(* ===== verification/InstRepo.v ===== *)
(** * The instance repository

   The operations of src/src/repositories/hdb/OW_InstanceRepository.cpp on
   instances: an instance is a node below the node of its class, under a key made
   from its path, and its data is the serialised object without the qualifiers
   that the class has as well. *)

From stdpp Require Import sorting.
From S2P Require Import Prelude FileIO HdbCommon Index Hdb HdbHeap HdbNode HdbInv HdbAdd HdbUpdate HdbSpec HdbContract HdbHold HdbForest Repo RepoFacts RepoOps Cache Meta MetaOps MetaEnum.
From S2P Require Import Blocxx CimSerial CimData CimDateTime CimIO CimTotal CimObjects CimOps CimSync ClassOps CimStore.
Import CIMDataType.

(** ** Keys *)

Definition INVALID_PARAMETER_ : string := "CIMException::INVALID_PARAMETER".

Section Keys.
Context {so : StringOps} {bx : Blocxx} {ss : StringSearch} {sc : StringConv} (asserts : bool).
Context (castValueToDataType : CIMValueImpl -> DTData -> outcome CIMValue).
(** [CIMValue::toString], [asKeyString] of OW_HDBCommon.cpp and the order of
   properties. *)
Context (value_toString : CIMValueImpl -> outcome bytes) (asKeyString : CIMValue -> outcome bytes).
Context (prop_lt : PROPData CIMValueImpl -> PROPData CIMValueImpl -> bool).
Abbreviation Property := (PROPData CIMValueImpl).
Abbreviation Cls := (CLSData CIMValueImpl).

Fixpoint insert_prop (p : Property) (l : list Property) : list Property :=
  match l with
  | q :: l => if prop_lt q p then q :: insert_prop p l else p :: q :: l
  | [] => [p]
  end.
Definition sort_props (l : list Property) : list Property := foldr insert_prop [] l.

(** [HDBUtilKeyArray::toString] *)
Fixpoint keys_text (sep : Z) (l : list Property) : outcome bytes :=
  match l with
  | [] => Ok []
  | p :: l => v ← asKeyString (p_cimValue p); r ← keys_text 44 l; Ok ([sep] ++ toLowerCase (p_name p) ++ [61] ++ v ++ r)
  end.
Definition HDBUtilKeyArray_toString (l : list Property) : outcome bytes := keys_text 46 (sort_props l).

(** A reference without a namespace means the one of the instance. *)
Definition local_ref (ns : bytes) (cv : CIMValueImpl) : outcome CIMValueImpl :=
  match cv with
  | mkValue t a d =>
      if t =? REFERENCE then
        if a then Throw ValueCastException
        else match d with
          | V_ref o =>
              p ← present o;
              n ← present (op_nameSpace p);
              if bool_decide (m_nameSpace n = []) then p ← present (path_setNameSpace p ns); Ok (mkValue REFERENCE false (V_ref (Some p)))
              else Ok cv
          | _ => Crash
          end
      else Ok cv
  end.

Definition key_value (ns : bytes) (p kprop : Property) : outcome CIMValueImpl :=
  v ← present (p_cimValue p);
  dt ← present (p_propertyDataType kprop);
  cv ← castValueToDataType v dt;
  cv ← present cv;
  local_ref ns cv.

Fixpoint all_valued (l : list (option Property)) : outcome () :=
  match l with
  | [] => Ok ()
  | x :: l => p ← present x; match p_cimValue p with Some _ => all_valued l | None => Throw INVALID_PARAMETER_ end
  end.

Fixpoint key_values (ns : bytes) (kprops l : list (option Property)) : outcome (list Property) :=
  match l with
  | [] => Ok []
  | x :: l =>
      p ← present x;
      k ← locate (fun k => equalsIgnoreCase (p_name p) (p_name k)) kprops;
      match k with
      | Some (_, k) =>
          cv ← key_value ns p k;
          p ← setValue asserts castValueToDataType p (Some cv);
          r ← key_values ns kprops l;
          Ok (p :: r)
      | None => Throw INVALID_PARAMETER_
      end
  end.

Definition makeInstanceKey (ns : bytes) (cop : CIMObjectPath) (c : Cls) : outcome bytes :=
  match cop with
  | None => Throw INVALID_PARAMETER_
  | Some d =>
      let rv := makeClassKey ns (op_objectName d) ++ [NS_SEPARATOR_C] in
      kprops ← cls_getKeys c;
      match kprops with
      | [] => Ok (rv ++ op_objectName d)
      | k0 :: _ =>
          k0 ← present k0;
          let oclass := toLowerCase (p_originClass k0) in
          if bool_decide (oclass = []) then Throw INVALID_PARAMETER_
          else
            let rv := rv ++ oclass in
            let pra := op_keys d in
            if bool_decide (pra = []) then Throw INVALID_PARAMETER_
            else
              all_valued pra ;;
              if zlen pra <? zlen kprops then Throw INVALID_PARAMETER_
              else
                match pra with
                | [p] =>
                    p ← present p;
                    let pname := toLowerCase (p_name p) in
                    if negb (bool_decide (pname = [])) && negb (equalsIgnoreCase pname (p_name k0)) then Throw INVALID_PARAMETER_
                    else
                      cv ← key_value ns p k0;
                      t ← value_toString cv;
                      Ok (rv ++ [46] ++ pname ++ [61] ++ t)
                | _ =>
                    l ← key_values ns kprops pra;
                    t ← HDBUtilKeyArray_toString l;
                    Ok (rv ++ t)
                end
      end
  end.
End Keys.

(** ** The order of the keys in a path *)

(** The order of properties is a strict weak order in which properties with
   different names differ. *)
Class PropOrder {bx : Blocxx} {sc : StringConv} (prop_lt : PROPData CIMValueImpl -> PROPData CIMValueImpl -> bool) : Prop := {
  lt_asym : forall x y, prop_lt x y = true -> prop_lt y x = false;
  lt_weak : forall x y z, prop_lt x z = true -> prop_lt x y = true \/ prop_lt y z = true;
  lt_names : forall x y, equalsIgnoreCase (p_name x) (p_name y) = false -> prop_lt x y = true \/ prop_lt y x = true;
}.

Section KeyOrder.
Context {so : StringOps} {bx : Blocxx} {ss : StringSearch} {sc : StringConv} (asserts : bool).
Context (cast : CIMValueImpl -> DTData -> outcome CIMValue).
Context (value_toString : CIMValueImpl -> outcome bytes) (asKeyString : CIMValue -> outcome bytes).
Context (prop_lt : PROPData CIMValueImpl -> PROPData CIMValueImpl -> bool) {po : PropOrder prop_lt}.
Abbreviation Property := (PROPData CIMValueImpl).
Abbreviation instanceKey := (makeInstanceKey asserts cast value_toString asKeyString prop_lt).

Definition no_later (x y : Property) : Prop := prop_lt y x = false.

Lemma no_later_trans x y z : no_later x y -> no_later y z -> no_later x z.
Proof using po.
  unfold no_later. intros Hxy Hyz. destruct (prop_lt z x) eqn:E; [|done]. destruct (lt_weak _ y _ E); congruence.
Qed.

Lemma insert_perm p l : insert_prop prop_lt p l ≡ₚ p :: l.
Proof using. induction l as [|q l IH]; [done|]. cbn. destruct (prop_lt q p); [|done]. rewrite IH. by apply Permutation_swap. Qed.

Lemma sort_perm l : sort_props prop_lt l ≡ₚ l.
Proof using. induction l as [|p l IH]; [done|]. cbn. by rewrite insert_perm, IH. Qed.

Lemma insert_sorted p l : StronglySorted no_later l -> StronglySorted no_later (insert_prop prop_lt p l).
Proof using po.
  induction 1 as [|q l Hs IH Hq]; cbn; [by repeat constructor|]. destruct (prop_lt q p) eqn:E.
  - constructor; [done|]. rewrite insert_perm. constructor; [|done]. by apply lt_asym.
  - constructor; [by constructor|]. constructor; [done|]. eapply Forall_impl; [exact Hq|]. intros z. by apply no_later_trans.
Qed.

Lemma sort_sorted l : StronglySorted no_later (sort_props prop_lt l).
Proof using po. induction l as [|p l IH]; [constructor|]. by apply insert_sorted. Qed.

(** No two properties of the list have the same name. *)
Definition named_apart (l : list Property) : Prop :=
  forall j k p q, l !! j = Some p -> l !! k = Some q -> equalsIgnoreCase (p_name p) (p_name q) = true -> j = k.

Lemma sort_unique l l' : named_apart l -> l ≡ₚ l' -> sort_props prop_lt l = sort_props prop_lt l'.
Proof using po.
  intros Hn Hp. apply (StronglySorted_unique_strong no_later); [|apply sort_sorted..|by rewrite !sort_perm].
  intros x y Hx Hy Hxy Hyx. rewrite sort_perm in Hx, Hy. rewrite <- Hp in Hy.
  apply list_elem_of_lookup in Hx as [j Hj], Hy as [k Hk].
  destruct (equalsIgnoreCase (p_name x) (p_name y)) eqn:E.
  - pose proof (Hn _ _ _ _ Hj Hk E) as ->. congruence.
  - unfold no_later in *. destruct (lt_names _ _ E); congruence.
Qed.

Lemma all_valued_ok l : all_valued l = Ok () <-> Forall (fun o => exists p v, o = Some p /\ p_cimValue p = Some v) l.
Proof using.
  induction l as [|o l IH]; [done|]. rewrite Forall_cons, <- IH. cbn. destruct o as [p|]; cbn; [|split; [done|by intros [(? & ? & ? & ?) _]]].
  destruct (p_cimValue p) eqn:E; [|split; [done|intros [(? & ? & [= <-] & ?) _]; congruence]]. split; [|by intros []]. intros H. split; [|done]. eauto.
Qed.

Lemma key_values_inv ns kprops o l r : key_values asserts cast ns kprops (o :: l) = Ok r ->
  exists p q r', o = Some p /\ p_name q = p_name p /\ key_values asserts cast ns kprops l = Ok r' /\ r = q :: r' /\
    forall m rm, key_values asserts cast ns kprops m = Ok rm -> key_values asserts cast ns kprops (o :: m) = Ok (q :: rm).
Proof using.
  cbn. destruct o as [p|]; [|done]. cbn. destruct (locate _ kprops) as [[[i k]|]| | |] eqn:El; try done. cbn.
  destruct (key_value cast ns p k) as [cv| | |] eqn:Ev; try done. cbn.
  destruct (setValue asserts cast p (Some cv)) as [q| | |] eqn:Es; try done. cbn.
  destruct (key_values asserts cast ns kprops l) as [r'| | |]; try done. intros [= <-].
  exists p, q, r'. split_and!; [done|by apply setValue_shape in Es as (? & _)|done..|].
  intros m rm ->. done.
Qed.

» Task description
Print the lines above from the one with "else p :: q :: l" through the one with "match cv with", both included, exactly as written and nothing more.

» Result of the task
  | q :: l => if prop_lt q p then q :: insert_prop p l else p :: q :: l
  | [] => [p]
  end.
Definition sort_props (l : list Property) : list Property := foldr insert_prop [] l.

(** [HDBUtilKeyArray::toString] *)
Fixpoint keys_text (sep : Z) (l : list Property) : outcome bytes :=
  match l with
  | [] => Ok []
  | p :: l => v ← asKeyString (p_cimValue p); r ← keys_text 44 l; Ok ([sep] ++ toLowerCase (p_name p) ++ [61] ++ v ++ r)
  end.
Definition HDBUtilKeyArray_toString (l : list Property) : outcome bytes := keys_text 46 (sort_props l).

(** A reference without a namespace means the one of the instance. *)
Definition local_ref (ns : bytes) (cv : CIMValueImpl) : outcome CIMValueImpl :=
  match cv with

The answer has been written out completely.